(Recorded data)
------------------------------------------------------------------------

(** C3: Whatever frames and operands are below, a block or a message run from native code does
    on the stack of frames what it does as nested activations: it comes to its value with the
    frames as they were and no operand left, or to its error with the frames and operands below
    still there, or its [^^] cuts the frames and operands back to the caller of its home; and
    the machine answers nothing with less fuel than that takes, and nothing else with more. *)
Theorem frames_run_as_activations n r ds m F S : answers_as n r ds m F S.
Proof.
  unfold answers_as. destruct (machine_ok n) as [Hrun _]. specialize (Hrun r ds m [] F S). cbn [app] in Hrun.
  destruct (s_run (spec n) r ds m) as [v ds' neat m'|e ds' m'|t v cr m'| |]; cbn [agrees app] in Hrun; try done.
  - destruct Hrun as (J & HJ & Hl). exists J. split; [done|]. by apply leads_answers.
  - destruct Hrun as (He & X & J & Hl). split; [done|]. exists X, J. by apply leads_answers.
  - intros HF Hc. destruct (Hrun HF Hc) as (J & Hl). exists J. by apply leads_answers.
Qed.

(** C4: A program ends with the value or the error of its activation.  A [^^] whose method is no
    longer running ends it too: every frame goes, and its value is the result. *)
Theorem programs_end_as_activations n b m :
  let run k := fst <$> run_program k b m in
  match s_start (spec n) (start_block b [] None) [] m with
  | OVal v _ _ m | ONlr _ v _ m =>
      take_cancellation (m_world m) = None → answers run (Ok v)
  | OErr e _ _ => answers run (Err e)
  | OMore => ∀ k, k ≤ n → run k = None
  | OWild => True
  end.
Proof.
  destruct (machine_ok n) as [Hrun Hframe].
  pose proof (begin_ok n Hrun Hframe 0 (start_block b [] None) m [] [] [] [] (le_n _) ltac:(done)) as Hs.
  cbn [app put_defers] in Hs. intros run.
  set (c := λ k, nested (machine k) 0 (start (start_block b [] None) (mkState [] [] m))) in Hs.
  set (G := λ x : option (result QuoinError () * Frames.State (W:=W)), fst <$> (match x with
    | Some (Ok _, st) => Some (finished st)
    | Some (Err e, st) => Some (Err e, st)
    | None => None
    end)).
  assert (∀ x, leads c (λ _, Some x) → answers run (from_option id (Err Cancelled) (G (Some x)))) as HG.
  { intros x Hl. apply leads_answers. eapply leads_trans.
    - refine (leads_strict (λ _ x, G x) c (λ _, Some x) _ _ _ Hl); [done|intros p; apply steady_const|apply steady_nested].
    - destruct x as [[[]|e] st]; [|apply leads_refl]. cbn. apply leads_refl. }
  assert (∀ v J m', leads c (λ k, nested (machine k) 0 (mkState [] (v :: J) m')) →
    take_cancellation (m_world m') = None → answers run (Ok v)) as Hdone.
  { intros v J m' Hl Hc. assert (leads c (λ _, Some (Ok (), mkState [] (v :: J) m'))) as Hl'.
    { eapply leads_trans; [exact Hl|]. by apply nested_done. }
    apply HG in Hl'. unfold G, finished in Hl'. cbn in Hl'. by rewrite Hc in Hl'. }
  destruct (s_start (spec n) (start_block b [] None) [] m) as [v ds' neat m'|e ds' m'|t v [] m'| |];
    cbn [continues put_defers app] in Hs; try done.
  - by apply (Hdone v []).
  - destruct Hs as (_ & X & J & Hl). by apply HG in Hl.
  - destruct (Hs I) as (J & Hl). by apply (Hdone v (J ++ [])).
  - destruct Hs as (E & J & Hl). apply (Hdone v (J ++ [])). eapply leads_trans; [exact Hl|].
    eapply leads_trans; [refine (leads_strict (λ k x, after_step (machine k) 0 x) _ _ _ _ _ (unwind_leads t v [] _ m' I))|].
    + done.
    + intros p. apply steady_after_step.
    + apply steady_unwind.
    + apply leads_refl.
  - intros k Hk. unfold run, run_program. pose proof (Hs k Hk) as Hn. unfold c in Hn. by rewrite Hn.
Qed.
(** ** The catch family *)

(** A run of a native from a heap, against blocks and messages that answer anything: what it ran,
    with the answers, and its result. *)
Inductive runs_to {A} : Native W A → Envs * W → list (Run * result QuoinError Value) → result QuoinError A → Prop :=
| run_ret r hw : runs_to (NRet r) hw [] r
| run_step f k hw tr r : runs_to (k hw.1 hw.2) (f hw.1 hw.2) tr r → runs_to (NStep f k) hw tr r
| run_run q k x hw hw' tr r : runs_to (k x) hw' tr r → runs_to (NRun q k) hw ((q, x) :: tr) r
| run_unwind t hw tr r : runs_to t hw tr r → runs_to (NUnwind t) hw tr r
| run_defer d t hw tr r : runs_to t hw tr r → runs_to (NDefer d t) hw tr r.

------------------------------------------------------------------------

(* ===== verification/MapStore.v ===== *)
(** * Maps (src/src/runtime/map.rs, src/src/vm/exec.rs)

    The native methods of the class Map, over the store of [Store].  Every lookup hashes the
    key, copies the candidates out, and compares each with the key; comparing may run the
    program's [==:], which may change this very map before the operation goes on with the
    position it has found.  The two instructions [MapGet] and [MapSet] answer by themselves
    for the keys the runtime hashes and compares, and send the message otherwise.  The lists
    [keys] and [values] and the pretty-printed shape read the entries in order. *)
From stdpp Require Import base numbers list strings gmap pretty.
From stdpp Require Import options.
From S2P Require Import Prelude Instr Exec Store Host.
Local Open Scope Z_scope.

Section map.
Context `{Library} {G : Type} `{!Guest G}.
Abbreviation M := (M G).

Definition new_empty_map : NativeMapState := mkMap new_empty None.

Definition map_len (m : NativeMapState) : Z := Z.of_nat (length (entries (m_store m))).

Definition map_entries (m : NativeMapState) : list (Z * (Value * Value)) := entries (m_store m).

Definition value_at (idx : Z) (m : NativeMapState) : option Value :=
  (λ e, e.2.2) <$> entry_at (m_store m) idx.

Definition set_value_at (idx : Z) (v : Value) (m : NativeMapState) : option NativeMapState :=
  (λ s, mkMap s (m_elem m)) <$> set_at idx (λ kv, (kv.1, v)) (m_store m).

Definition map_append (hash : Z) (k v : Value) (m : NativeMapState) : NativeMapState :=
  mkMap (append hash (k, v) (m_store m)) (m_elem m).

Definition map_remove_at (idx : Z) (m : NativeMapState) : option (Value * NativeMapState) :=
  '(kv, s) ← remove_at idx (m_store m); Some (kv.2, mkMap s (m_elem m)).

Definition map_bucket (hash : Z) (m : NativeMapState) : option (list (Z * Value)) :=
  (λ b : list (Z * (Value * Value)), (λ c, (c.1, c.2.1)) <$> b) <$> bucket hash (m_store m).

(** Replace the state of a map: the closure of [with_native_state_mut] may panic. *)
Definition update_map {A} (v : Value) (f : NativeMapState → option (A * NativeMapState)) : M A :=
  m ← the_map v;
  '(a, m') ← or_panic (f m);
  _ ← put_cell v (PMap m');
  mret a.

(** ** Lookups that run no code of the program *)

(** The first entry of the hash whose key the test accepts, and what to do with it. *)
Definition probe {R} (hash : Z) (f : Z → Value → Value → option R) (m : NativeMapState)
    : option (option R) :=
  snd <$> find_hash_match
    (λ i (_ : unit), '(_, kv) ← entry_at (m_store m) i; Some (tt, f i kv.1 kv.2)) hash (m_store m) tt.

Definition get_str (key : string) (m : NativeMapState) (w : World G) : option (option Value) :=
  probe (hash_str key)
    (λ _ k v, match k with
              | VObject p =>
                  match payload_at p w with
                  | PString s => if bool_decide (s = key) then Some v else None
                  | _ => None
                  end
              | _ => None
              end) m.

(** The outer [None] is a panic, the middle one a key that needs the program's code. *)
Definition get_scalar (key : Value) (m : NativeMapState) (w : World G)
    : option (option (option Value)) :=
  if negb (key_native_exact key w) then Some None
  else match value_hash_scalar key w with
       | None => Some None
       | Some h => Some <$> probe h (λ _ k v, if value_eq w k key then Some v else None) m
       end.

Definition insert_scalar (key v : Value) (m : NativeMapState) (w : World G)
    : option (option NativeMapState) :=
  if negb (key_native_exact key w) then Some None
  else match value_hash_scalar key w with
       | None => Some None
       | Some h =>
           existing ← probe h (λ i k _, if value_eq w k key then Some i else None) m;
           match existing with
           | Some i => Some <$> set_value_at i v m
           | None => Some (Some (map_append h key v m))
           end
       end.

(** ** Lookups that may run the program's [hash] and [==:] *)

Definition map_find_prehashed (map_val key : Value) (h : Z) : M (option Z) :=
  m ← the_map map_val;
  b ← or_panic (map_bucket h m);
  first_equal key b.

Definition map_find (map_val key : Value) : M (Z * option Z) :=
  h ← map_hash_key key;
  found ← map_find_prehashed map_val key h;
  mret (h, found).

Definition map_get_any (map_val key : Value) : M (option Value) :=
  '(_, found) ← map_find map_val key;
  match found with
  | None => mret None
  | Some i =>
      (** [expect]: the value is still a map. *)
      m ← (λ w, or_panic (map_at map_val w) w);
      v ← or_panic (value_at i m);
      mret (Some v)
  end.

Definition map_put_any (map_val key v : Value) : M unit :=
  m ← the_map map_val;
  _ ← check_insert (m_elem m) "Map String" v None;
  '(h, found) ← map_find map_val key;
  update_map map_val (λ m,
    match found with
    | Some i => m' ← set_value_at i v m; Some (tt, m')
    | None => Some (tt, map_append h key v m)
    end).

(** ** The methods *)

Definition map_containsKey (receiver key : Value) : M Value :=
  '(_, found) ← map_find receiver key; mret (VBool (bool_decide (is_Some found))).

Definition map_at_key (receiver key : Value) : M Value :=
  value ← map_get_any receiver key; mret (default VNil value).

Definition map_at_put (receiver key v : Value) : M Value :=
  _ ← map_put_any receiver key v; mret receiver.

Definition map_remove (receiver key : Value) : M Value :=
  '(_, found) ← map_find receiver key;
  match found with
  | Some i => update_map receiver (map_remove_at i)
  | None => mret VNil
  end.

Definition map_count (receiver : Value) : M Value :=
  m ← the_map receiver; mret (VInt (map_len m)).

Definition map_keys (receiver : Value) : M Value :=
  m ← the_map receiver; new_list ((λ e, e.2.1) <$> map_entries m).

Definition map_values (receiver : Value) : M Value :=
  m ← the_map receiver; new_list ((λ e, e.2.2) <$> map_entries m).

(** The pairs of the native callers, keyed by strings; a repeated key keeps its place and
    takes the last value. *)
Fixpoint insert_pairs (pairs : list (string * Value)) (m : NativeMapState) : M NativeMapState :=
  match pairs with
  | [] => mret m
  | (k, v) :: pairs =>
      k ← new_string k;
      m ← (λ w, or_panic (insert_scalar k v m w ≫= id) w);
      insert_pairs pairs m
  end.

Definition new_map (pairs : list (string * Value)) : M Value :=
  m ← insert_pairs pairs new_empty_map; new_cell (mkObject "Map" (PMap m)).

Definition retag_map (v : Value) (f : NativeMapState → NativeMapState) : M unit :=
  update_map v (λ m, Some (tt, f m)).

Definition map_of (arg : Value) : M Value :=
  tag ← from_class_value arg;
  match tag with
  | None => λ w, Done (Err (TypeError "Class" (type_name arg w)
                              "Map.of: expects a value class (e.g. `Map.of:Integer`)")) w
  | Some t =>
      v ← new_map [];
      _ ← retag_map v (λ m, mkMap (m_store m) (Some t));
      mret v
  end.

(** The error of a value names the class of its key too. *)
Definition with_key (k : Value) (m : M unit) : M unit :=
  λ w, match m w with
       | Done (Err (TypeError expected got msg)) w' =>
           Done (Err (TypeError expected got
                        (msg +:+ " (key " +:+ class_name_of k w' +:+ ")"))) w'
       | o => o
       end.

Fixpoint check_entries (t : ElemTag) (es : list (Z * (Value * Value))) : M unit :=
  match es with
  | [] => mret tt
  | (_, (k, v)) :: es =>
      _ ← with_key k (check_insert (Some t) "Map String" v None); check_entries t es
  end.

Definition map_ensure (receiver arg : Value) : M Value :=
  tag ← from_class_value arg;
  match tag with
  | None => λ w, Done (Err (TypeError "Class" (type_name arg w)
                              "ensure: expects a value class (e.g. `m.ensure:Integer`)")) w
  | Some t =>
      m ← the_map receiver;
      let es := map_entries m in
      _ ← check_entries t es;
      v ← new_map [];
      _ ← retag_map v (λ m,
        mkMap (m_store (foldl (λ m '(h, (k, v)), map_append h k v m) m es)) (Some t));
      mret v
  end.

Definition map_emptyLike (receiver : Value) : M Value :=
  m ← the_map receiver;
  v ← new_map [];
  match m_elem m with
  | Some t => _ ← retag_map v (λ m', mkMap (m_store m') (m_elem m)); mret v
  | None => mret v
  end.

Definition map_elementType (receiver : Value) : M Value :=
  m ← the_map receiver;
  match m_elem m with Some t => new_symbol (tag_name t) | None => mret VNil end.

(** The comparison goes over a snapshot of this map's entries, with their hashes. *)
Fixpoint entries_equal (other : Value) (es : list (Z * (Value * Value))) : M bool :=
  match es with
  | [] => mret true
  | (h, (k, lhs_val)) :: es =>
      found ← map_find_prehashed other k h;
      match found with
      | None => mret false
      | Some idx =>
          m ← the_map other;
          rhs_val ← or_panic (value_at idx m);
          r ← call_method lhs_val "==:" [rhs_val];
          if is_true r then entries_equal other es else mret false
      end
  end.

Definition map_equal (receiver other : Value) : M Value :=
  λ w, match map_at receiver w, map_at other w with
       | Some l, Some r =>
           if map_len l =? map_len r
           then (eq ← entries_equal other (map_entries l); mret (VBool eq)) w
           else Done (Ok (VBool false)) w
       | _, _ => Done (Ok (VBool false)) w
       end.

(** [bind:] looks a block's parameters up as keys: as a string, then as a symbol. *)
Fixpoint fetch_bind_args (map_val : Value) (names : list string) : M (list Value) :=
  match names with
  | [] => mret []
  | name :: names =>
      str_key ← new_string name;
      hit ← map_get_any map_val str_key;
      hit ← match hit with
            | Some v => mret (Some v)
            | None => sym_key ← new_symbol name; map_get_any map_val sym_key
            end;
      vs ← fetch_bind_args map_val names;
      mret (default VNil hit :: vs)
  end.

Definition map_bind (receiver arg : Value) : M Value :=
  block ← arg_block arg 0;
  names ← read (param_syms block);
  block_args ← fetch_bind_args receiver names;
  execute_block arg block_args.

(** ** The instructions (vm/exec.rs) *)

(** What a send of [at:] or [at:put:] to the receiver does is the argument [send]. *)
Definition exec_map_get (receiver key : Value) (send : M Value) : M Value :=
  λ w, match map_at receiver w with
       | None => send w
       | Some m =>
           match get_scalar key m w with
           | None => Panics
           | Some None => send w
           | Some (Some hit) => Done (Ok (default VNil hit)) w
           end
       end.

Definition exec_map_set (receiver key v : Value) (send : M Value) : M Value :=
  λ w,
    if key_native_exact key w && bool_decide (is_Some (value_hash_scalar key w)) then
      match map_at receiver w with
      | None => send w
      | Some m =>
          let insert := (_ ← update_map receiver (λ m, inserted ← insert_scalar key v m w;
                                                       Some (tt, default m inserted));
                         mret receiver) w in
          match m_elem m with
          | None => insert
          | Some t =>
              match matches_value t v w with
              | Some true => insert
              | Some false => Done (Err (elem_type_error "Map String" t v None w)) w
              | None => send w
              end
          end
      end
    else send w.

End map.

------------------------------------------------------------------------

### WHAT YOU HAVE TO DO
Reproduce, exactly as they stand in the data above, the lines from the one that holds "(** C3: Whatever" to the one that holds "match s_start (spec", inclusive.

### COMPLETED EXERCISE
(** C3: Whatever frames and operands are below, a block or a message run from native code does
    on the stack of frames what it does as nested activations: it comes to its value with the
    frames as they were and no operand left, or to its error with the frames and operands below
    still there, or its [^^] cuts the frames and operands back to the caller of its home; and
    the machine answers nothing with less fuel than that takes, and nothing else with more. *)
Theorem frames_run_as_activations n r ds m F S : answers_as n r ds m F S.
Proof.
  unfold answers_as. destruct (machine_ok n) as [Hrun _]. specialize (Hrun r ds m [] F S). cbn [app] in Hrun.
  destruct (s_run (spec n) r ds m) as [v ds' neat m'|e ds' m'|t v cr m'| |]; cbn [agrees app] in Hrun; try done.
  - destruct Hrun as (J & HJ & Hl). exists J. split; [done|]. by apply leads_answers.
  - destruct Hrun as (He & X & J & Hl). split; [done|]. exists X, J. by apply leads_answers.
  - intros HF Hc. destruct (Hrun HF Hc) as (J & Hl). exists J. by apply leads_answers.
Qed.

(** C4: A program ends with the value or the error of its activation.  A [^^] whose method is no
    longer running ends it too: every frame goes, and its value is the result. *)
Theorem programs_end_as_activations n b m :
  let run k := fst <$> run_program k b m in
  match s_start (spec n) (start_block b [] None) [] m with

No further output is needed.